When an admin is deleted from an organization, his access rights are not removed properly. This allows an ex-admin to delete team members from the organization.
Before proceeding with attack,
Create an organization with two accounts. Lets say, VictimOrg - Victimadmin, Victimmember
Invite Hackeradmin to VictimOrg and change his role to admin. At this point Hackeradmin can login and grab VictimOrg & Victimmember ids.
VictimOrg id:54af7e07b8568e8c6a0001e Victimmember id:552787195127ae16b8000987
Delete Hackeradmin from VictimOrg. Now, Hakeradmin is not a member of VictimOrg anymore. Ideally, he does not have rights to access/make changes to VictimOrg. However, he can still delete team members from the VictimOrg.

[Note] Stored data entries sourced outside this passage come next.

(** * Ownproject: a shallow embedding of [src/try.py]

    The Python module is a flat collection of helpers: a toy calculator with
    a history log, Fibonacci and primality helpers, a JSON file reader, a
    byte-size formatter and a retry decorator.  Each of them is embedded
    below as a Rocq function that follows the statements of the source.

    Python integers are unbounded and are modelled by [Z].  Python floats are
    IEEE 754 binary64 numbers and are modelled by [spec_float] with the
    operations of the standard library's [SpecFloat] at precision 53.
    Exceptions are explicit: a fallible computation returns a [result]. *)

From Stdlib Require Import ZArith List Lia Bool String Ascii Znumtheory.
From Stdlib Require Import DecimalString Sorting.Sorted.
From Stdlib Require Import Floats.SpecFloat.
From stdpp Require Import base option list strings gmap.

Local Open Scope Z_scope.

(** ** Exceptions and results *)

(** The exception classes that the module can raise or meet.  Every class
    derives from [Exception] except the ones listed under [BaseOnly]
    (KeyboardInterrupt, SystemExit, GeneratorExit), which derive from
    [BaseException] alone and are not caught by [except Exception]. *)
Inductive exn_class :=
  | ValueError
  | OverflowError
  | ZeroDivisionError
  | IndexError
  | FileNotFoundError
  | JSONDecodeError
  | OtherException (name : string)
  | BaseOnly (name : string).

Record exn := mkExn { exn_cls : exn_class; exn_msg : string }.

Definition is_Exception (e : exn) : bool :=
  match exn_cls e with
  | BaseOnly _ => false
  | _ => true
  end.

Inductive result (A : Type) :=
  | Ok (a : A)
  | Raise (e : exn).
Arguments Ok {A} a.
Arguments Raise {A} e.

Definition rbind {A B} (r : result A) (k : A -> result B) : result B :=
  match r with
  | Ok a => k a
  | Raise e => Raise e
  end.

Notation "'let*' x ':=' r 'in' k" := (rbind r (fun x => k))
  (at level 10, x name, r at level 100, k at level 200).

(** ** Python numbers *)

Module Float.

Definition prec : Z := 53.
Definition emax : Z := 1024.

(** [float(n)] for an [int]: the nearest double, ties to even;
    [OverflowError] when the rounded value exceeds the largest double. *)
Definition of_int (n : Z) : result spec_float :=
  match binary_normalize prec emax n 0 false with
  | S754_infinity _ =>
      Raise (mkExn OverflowError "int too large to convert to float")
  | f => Ok f
  end.

(** [x ** 0.5] on a float: the C library's [pow], which on the finite
    positive doubles that [is_prime] passes is the IEEE square root. *)
Definition pow_half (x : spec_float) : spec_float := SFsqrt prec emax x.

(** [int(x)]: truncation toward zero. *)
Definition to_int (x : spec_float) : result Z :=
  match x with
  | S754_zero _ => Ok 0
  | S754_infinity _ =>
      Raise (mkExn OverflowError "cannot convert float infinity to integer")
  | S754_nan => Raise (mkExn ValueError "cannot convert float NaN to integer")
  | S754_finite s m e =>
      let a := if 0 <=? e then Zpos m * 2 ^ e else Zpos m / 2 ^ (- e) in
      Ok (if s then - a else a)
  end.

Definition div (x y : spec_float) : spec_float := SFdiv prec emax x y.
Definition add (x y : spec_float) : spec_float := SFadd prec emax x y.
Definition sub (x y : spec_float) : spec_float := SFsub prec emax x y.
Definition mul (x y : spec_float) : spec_float := SFmul prec emax x y.

(** The literal [1024.0]. *)
Definition f1024 : spec_float := S754_finite false 4503599627370496 (-42).

End Float.

(** [range(start, stop, step)] for a positive [step], as the list it yields. *)
Definition py_range (start stop step : Z) : list Z :=
  map (fun k => start + Z.of_nat k * step)
      (seq 0 (Z.to_nat ((stop - start + step - 1) / step))).

(** [l[i]] on a list: negative indices count from the end, and an index out
    of range raises [IndexError]. *)
Definition py_getitem {A} (l : list A) (i : Z) : result A :=
  let n := Z.of_nat (length l) in
  let j := if i <? 0 then i + n else i in
  if (0 <=? j) && (j <? n) then
    match l !! Z.to_nat j with
    | Some x => Ok x
    | None => Raise (mkExn IndexError "list index out of range")
    end
  else Raise (mkExn IndexError "list index out of range").

(** ** [fibonacci] *)

Fixpoint fib_loop (idx : list Z) (fib : list Z) : result (list Z) :=
  match idx with
  | [] => Ok fib
  | i :: idx' =>
      let* a := py_getitem fib (i - 1) in
      let* b := py_getitem fib (i - 2) in
      fib_loop idx' (fib ++ [a + b])
  end.

Definition fibonacci (n : Z) : result (list Z) :=
  if n <=? 0 then Ok []
  else if n =? 1 then Ok [0]
  else if n =? 2 then Ok [0; 1]
  else fib_loop (py_range 2 n 1) [0; 1].

(** The Fibonacci sequence 0, 1, 1, 2, 3, ... by its recurrence. *)
Fixpoint fib_seq (k : nat) : Z :=
  match k with
  | O => 0
  | S k' =>
      match k' with
      | O => 1
      | S k'' => fib_seq k' + fib_seq k''
      end
  end.

(** ** [is_prime] and [find_primes] *)

Fixpoint is_prime_loop (num : Z) (idx : list Z) : bool :=
  match idx with
  | [] => true
  | i :: idx' => if num mod i =? 0 then false else is_prime_loop num idx'
  end.

Definition is_prime (num : Z) : result bool :=
  if num <? 2 then Ok false
  else if num =? 2 then Ok true
  else if num mod 2 =? 0 then Ok false
  else
    let* x := Float.of_int num in
    let* r := Float.to_int (Float.pow_half x) in
    Ok (is_prime_loop num (py_range 3 (r + 1) 2)).

(** The list comprehension [[num for num in ... if is_prime(num)]]: the
    first call that raises ends the comprehension with that exception. *)
Fixpoint find_primes_loop (nums : list Z) : result (list Z) :=
  match nums with
  | [] => Ok []
  | num :: nums' =>
      let* b := is_prime num in
      let* rest := find_primes_loop nums' in
      Ok (if b then num :: rest else rest)
  end.

Definition find_primes (limit : Z) : result (list Z) :=
  find_primes_loop (py_range 2 (limit + 1) 1).


(** ** Text of numbers *)

(** [str(n)] for an [int]. *)
Definition str_int (n : Z) : string := NilZero.string_of_int (Z.to_int n).

Fixpoint zeros (n : nat) : string :=
  match n with
  | O => EmptyString
  | S n' => String "0" (zeros n')
  end.

Module FloatText.

(** Round a non-negative rational [n / d] to the nearest integer, ties to
    the even one. *)
Definition round_half_even (n d : Z) : Z :=
  let q := n / d in
  let r := n mod d in
  match 2 * r ?= d with
  | Lt => q
  | Gt => q + 1
  | Eq => if Z.even q then q else q + 1
  end.

(** A non-negative rational to one decimal place, the way the format
    specification [.1f] prints it: correctly rounded, ties to even. *)
Definition fixed1 (n d : Z) : string :=
  let t := round_half_even (10 * n) d in
  str_int (t / 10) +:+ "." +:+ str_int (t mod 10).

(** The exact value of a positive finite double [m * 2^e] as a fraction. *)
Definition numerator (m : positive) (e : Z) : Z :=
  if 0 <=? e then Zpos m * 2 ^ e else Zpos m.
Definition denominator (e : Z) : Z :=
  if 0 <=? e then 1 else 2 ^ (- e).

(** [format(x, '.1f')] on a float. *)
Definition format_1f (x : spec_float) : string :=
  match x with
  | S754_nan => "nan"
  | S754_infinity s => if s then "-inf" else "inf"
  | S754_zero s => if s then "-0.0" else "0.0"
  | S754_finite s m e =>
      (if s then "-" else EmptyString) +:+ fixed1 (numerator m e) (denominator e)
  end.

(** *** [repr(x)]: the shortest decimal string that reads back as [x] *)

(** The decimal exponent [k] of a positive rational: 10^k <= n/d < 10^(k+1). *)
Fixpoint dec_exp_below (fuel : nat) (n d j : Z) : Z :=
  match fuel with
  | O => - j
  | S fuel' =>
      if d <=? n * 10 ^ j then - j else dec_exp_below fuel' n d (j + 1)
  end.

Definition dec_exp (n d : Z) : Z :=
  if d <=? n then Z.of_nat (String.length (str_int (n / d))) - 1
  else dec_exp_below 400 n d 1.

Steps listed below shows that Hackeradmin can delete Victimmember from VictimOrg:
Click on x symbol corresponding to Hackermember to remove him from HackerOrg. Intercept this request using burp proxy.
Proxy shows a similar request as below,
DELETE /api/v3/accounts/54c1e78b9ea696b3cb00026a/organizations/54aa36e3937ae35559011d17/leave HTTP/1.1 Host: fabric.io
In the intercepted request replace the account id with Victimmember id and org id with VictimOrg id.
Modified request is,
DELETE /api/v3/accounts/552787195127ae16b8000987/organizations/54af7e07b8568e8c6a0001e/leave HTTP/1.1 Host: fabric.io
Send the modified request to the server and it removes Victimmember from VictimOrg.